L’ambito edile è da sempre gravosamente colpito da una larga fetta di nero non dichiarato come dimostrato da diversi episodi: non ultimo la vicenda di Casal Bertone dove recentemente è stato coinvolto il proprietario di un cantiere che aveva assunto 5 lavoratori in nero, di cui 3 sprovvisti di permesso di soggiorno con conseguente sanzione amministrativa pari a circa 15.000 euro.
Il datore coinvolto è tenuto a pagare una sanzione amministrativa pecuniaria:
- 1.500 / 9.000 euro per ciascun lavoratore irregolare (sino a 30 giorni di effettivo lavoro);
- 3.000 / 18.000 euro per ciascun lavoratore irregolare (31- 60 giorni di effettivo lavoro);
- 6.000 / 36.000 euro per ciascun lavoratore irregolare (oltre 60 giorni di effettivo lavoro).
Per le violazioni accertate dal 1° gennaio 2019 ci è stato un incremento delle sanzioni pari al 20% in seguito alle modifiche della Legge di Bilancio 2019 portando così le multe a:
- 1.800 / 10.800 euro (sino a 30 giorni);
- 3.600 / 21.600 euro (31-60 giorni);
- 7.200 / 43.200 euro (oltre i 60 giorni).

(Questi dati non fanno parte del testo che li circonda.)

(** A lookup in the two-level endpoint map; a missing entry is the zero value. *)
Definition endpoint_at (s : snapshot) (clusterID endpointID : ResourceID) : option Endpoint :=
  sn_Endpoints s !! clusterID ≫= λ m, m !! endpointID.
Definition put_endpoint (clusterID : ResourceID) (endpoint : Endpoint)
    (m : gmap ResourceID (gmap ResourceID Endpoint)) : gmap ResourceID (gmap ResourceID Endpoint) :=
  <[clusterID := <[ep_ResourceID endpoint := endpoint]> (default ∅ (m !! clusterID))]> m.

Definition existing_resource (s : snapshot) (spec : HAEndpointSpec) : option HAEndpoint :=
  find (λ c, (ha_ClusterID c == hs_ClusterID spec) && (ha_Kind c == hs_Kind spec))
    (map_to_list (sn_HAEndpoints s)).*2.

(** Another registered VIP is active on the same address. *)
Definition address_taken (s : snapshot) (resourceID : ResourceID) (address : string) : bool :=
  existsb (λ c,
      negb ((ha_ResourceID c == resourceID) || (ha_Kind c != EndpointVIP)) &&
      let e := default zero_Endpoint (endpoint_at s (ha_ClusterID c) (ha_EndpointID c)) in
      ep_Active e && (ep_IPAddress e == address))
    (map_to_list (sn_HAEndpoints s)).*2.

(** The stored records for a spec, from the existing ones or fresh. *)
Definition identify (freshResource freshEndpoint : ResourceID) (now : Time) (existing : option HAEndpoint)
    (s : snapshot) (clusterID : ResourceID) : HAEndpoint * Endpoint :=
  let fresh := (zero_HAEndpoint <| ha_ResourceID := freshResource |> <| ha_MetadataRevision := 1 |>
                  <| ha_CreatedAt := now |> <| ha_UpdatedAt := now |>,
                zero_Endpoint <| ep_ResourceID := freshEndpoint |> <| ep_MetadataRevision := 1 |>
                  <| ep_CreatedAt := now |> <| ep_UpdatedAt := now |>) in
  match existing with
  | Some resource =>
      let endpoint := default zero_Endpoint (endpoint_at s clusterID (ha_EndpointID resource)) in
      if ha_ResourceID resource == "" then
        (resource <| ha_ResourceID := freshResource |> <| ha_MetadataRevision := 1 |>
           <| ha_CreatedAt := now |> <| ha_UpdatedAt := now |>,
         endpoint <| ep_ResourceID := freshEndpoint |> <| ep_MetadataRevision := 1 |>
           <| ep_CreatedAt := now |> <| ep_UpdatedAt := now |>)
      else
        (resource <| ha_MetadataRevision ::= λ n, u64 (n + 1) |> <| ha_UpdatedAt := now |>,
         endpoint <| ep_MetadataRevision ::= λ n, u64 (n + 1) |> <| ep_UpdatedAt := now |>)
  | None => fresh
  end.

Definition apply_spec (spec : HAEndpointSpec) (p : HAEndpoint * Endpoint) : HAEndpoint * Endpoint :=
  let endpoint := p.2 <| ep_ClusterID := hs_ClusterID spec |> <| ep_InstanceID := hs_OwnerID spec |>
    <| ep_Kind := hs_Kind spec |> <| ep_Hostname := hs_Hostname spec |>
    <| ep_IPAddress := hs_IPAddress spec |> <| ep_Port := hs_Port spec |> <| ep_Active := hs_Active spec |> in
  (p.1 <| ha_ClusterID := hs_ClusterID spec |> <| ha_EndpointID := ep_ResourceID endpoint |>
     <| ha_Kind := hs_Kind spec |> <| ha_DesiredRole := RolePrimary |> <| ha_OwnerID := hs_OwnerID spec |>
     <| ha_Interface := hs_Interface spec |> <| ha_Prefix := hs_Prefix spec |>
     <| ha_Provider := hs_Provider spec |> <| ha_ProviderRef := hs_ProviderRef spec |> <| ha_Healthy := false |>,
   endpoint).

Definition PutHAEndpoint (freshResource freshEndpoint : ResourceID) (spec : HAEndpointSpec) (r : Repository)
  : Repository * result store_error (HAEndpoint * Endpoint) :=
  let spec := normalizedSpec spec in
  let s := repo_snapshot r in
  match validateHAEndpointSpec s spec with
  | Err e => (r, Err e)
  | Ok _ =>
      let existing := existing_resource s spec in
      let resourceID := match existing with Some c => ha_ResourceID c | None => "" end in
      if hs_Active spec && address_taken s resourceID (hs_IPAddress spec) then (r, Err ErrConflict)
      else
        let p := apply_spec spec
          (identify freshResource freshEndpoint (repo_now r) existing s (hs_ClusterID spec)) in
        answer p (commit (s <| sn_Endpoints ::= put_endpoint (hs_ClusterID spec) p.2 |>
                            <| sn_HAEndpoints ::= <[ha_ResourceID p.1 := p.1]> |>) r)
  end.

(** [expected] is [None] for [CommitHAEndpointOwner] and the observed resource
    and endpoint revisions for [CommitObservedHAEndpointOwner]. *)
Definition commitHAEndpointOwner (clusterID resourceID ownerID : ResourceID) (healthy : bool)
    (expected : option (uint64 * uint64)) (r : Repository) : Repository * result store_error unit :=
  let s := repo_snapshot r in
  if negb (ValidResourceID clusterID) || negb (ValidResourceID resourceID) || negb (ValidResourceID ownerID)
  then (r, Err ErrValidation)
  else match sn_HAEndpoints s !! resourceID with
  | None => (r, Err ErrValidation)
  | Some resource =>
      if (ha_ClusterID resource != clusterID) || (ha_Kind resource != EndpointVIP) then (r, Err ErrValidation)
      else match sn_Instances s !! ownerID with
      | None => (r, Err ErrValidation)
      | Some owner =>
          if inst_ClusterID owner != clusterID then (r, Err ErrValidation)
          else match endpoint_at s clusterID (ha_EndpointID resource) with
          | None => (r, Err ErrValidation)
          | Some endpoint =>
              if (ep_Kind endpoint != EndpointVIP) || negb (ep_Active endpoint) then (r, Err ErrValidation)
              else if match expected with
                      | Some (e1, e2) => (ha_MetadataRevision resource != e1) || (ep_MetadataRevision endpoint != e2)
                      | None => false
                      end then (r, Err ErrConflict)
              else if (ha_OwnerID resource == ownerID) && Bool.eqb (ha_Healthy resource) healthy &&
                      (ep_InstanceID endpoint == ownerID) then (r, Ok tt)
              else
                let now := repo_now r in
                let resource := resource <| ha_OwnerID := ownerID |> <| ha_Healthy := healthy |>
                  <| ha_MetadataRevision ::= λ n, u64 (n + 1) |> <| ha_UpdatedAt := now |> in
                let endpoint := endpoint <| ep_InstanceID := ownerID |>
                  <| ep_MetadataRevision ::= λ n, u64 (n + 1) |> <| ep_UpdatedAt := now |> in
                commit (s <| sn_HAEndpoints ::= <[resourceID := resource]> |>
                          <| sn_Endpoints ::= put_endpoint clusterID endpoint |>) r
          end
      end
  end.
Definition CommitHAEndpointOwner (clusterID resourceID ownerID : ResourceID) (healthy : bool) :=
  commitHAEndpointOwner clusterID resourceID ownerID healthy None.
Definition CommitObservedHAEndpointOwner (clusterID resourceID : ResourceID)
    (expectedResourceRevision expectedEndpointRevision : uint64) (ownerID : ResourceID) (healthy : bool) :=
  commitHAEndpointOwner clusterID resourceID ownerID healthy
    (Some (expectedResourceRevision, expectedEndpointRevision)).

Definition HAEndpointByID (resourceID : ResourceID) (r : Repository) : option HAEndpoint :=
  sn_HAEndpoints (repo_snapshot r) !! resourceID.
Definition HAEndpoints (clusterID : ResourceID) (r : Repository) : list HAEndpoint :=
  filter (λ x, ha_ClusterID x = clusterID) (sorted_values (sn_HAEndpoints (repo_snapshot r))).
Definition EndpointByID (resourceID : ResourceID) (r : Repository) : option Endpoint :=
  head (omap (λ m, m !! resourceID) (map_to_list (sn_Endpoints (repo_snapshot r))).*2).

(** ** One active VIP per address *)

(** Every HA endpoint is stored under its ID with its own endpoint record; a
    cluster has one of a kind; and an address is active in one place. *)
Record ha_ok (s : snapshot) : Prop := mk_ha_ok {
  hok_id : ∀ id x, sn_HAEndpoints s !! id = Some x → ha_ResourceID x = id ∧ id ≠ "";
  hok_kind : ∀ i j x y, sn_HAEndpoints s !! i = Some x → sn_HAEndpoints s !! j = Some y →
    ha_ClusterID x = ha_ClusterID y → ha_Kind x = ha_Kind y → i = j;
  hok_endpoint : ∀ id x, sn_HAEndpoints s !! id = Some x →
    ∃ e, endpoint_at s (ha_ClusterID x) (ha_EndpointID x) = Some e ∧ ep_ResourceID e = ha_EndpointID x;
  hok_own : ∀ i j x y, sn_HAEndpoints s !! i = Some x → sn_HAEndpoints s !! j = Some y →
    ha_ClusterID x = ha_ClusterID y → ha_EndpointID x = ha_EndpointID y → i = j;
  hok_vip : ∀ i j x y e f, sn_HAEndpoints s !! i = Some x → sn_HAEndpoints s !! j = Some y →
    ha_Kind x = EndpointVIP → ha_Kind y = EndpointVIP →
    endpoint_at s (ha_ClusterID x) (ha_EndpointID x) = Some e →
    endpoint_at s (ha_ClusterID y) (ha_EndpointID y) = Some f →
    ep_Active e = true → ep_Active f = true → ep_IPAddress e = ep_IPAddress f → i = j
}.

Non essendoci una tutela ufficiale, laddove si verifichi un infortunio sul posto di lavoro ed il lavoratore non sia contrattualizzato, esso si trova nella condizione di non poter denunciare l’accaduto o di dichiarare il falso. È di conseguenza di primaria importanza per il lavoratore rivolgersi agli enti preposti per denunciare l’assenza di un contratto regolare:
- l’ispettorato del lavoro territorialmente competente;
- la Guardia di Finanza (o altra pubblica sicurezza);
- i sindacati territoriali.
Fonti:
- Ufficio studi CGIA (confederazione generale italiana degli artigiani)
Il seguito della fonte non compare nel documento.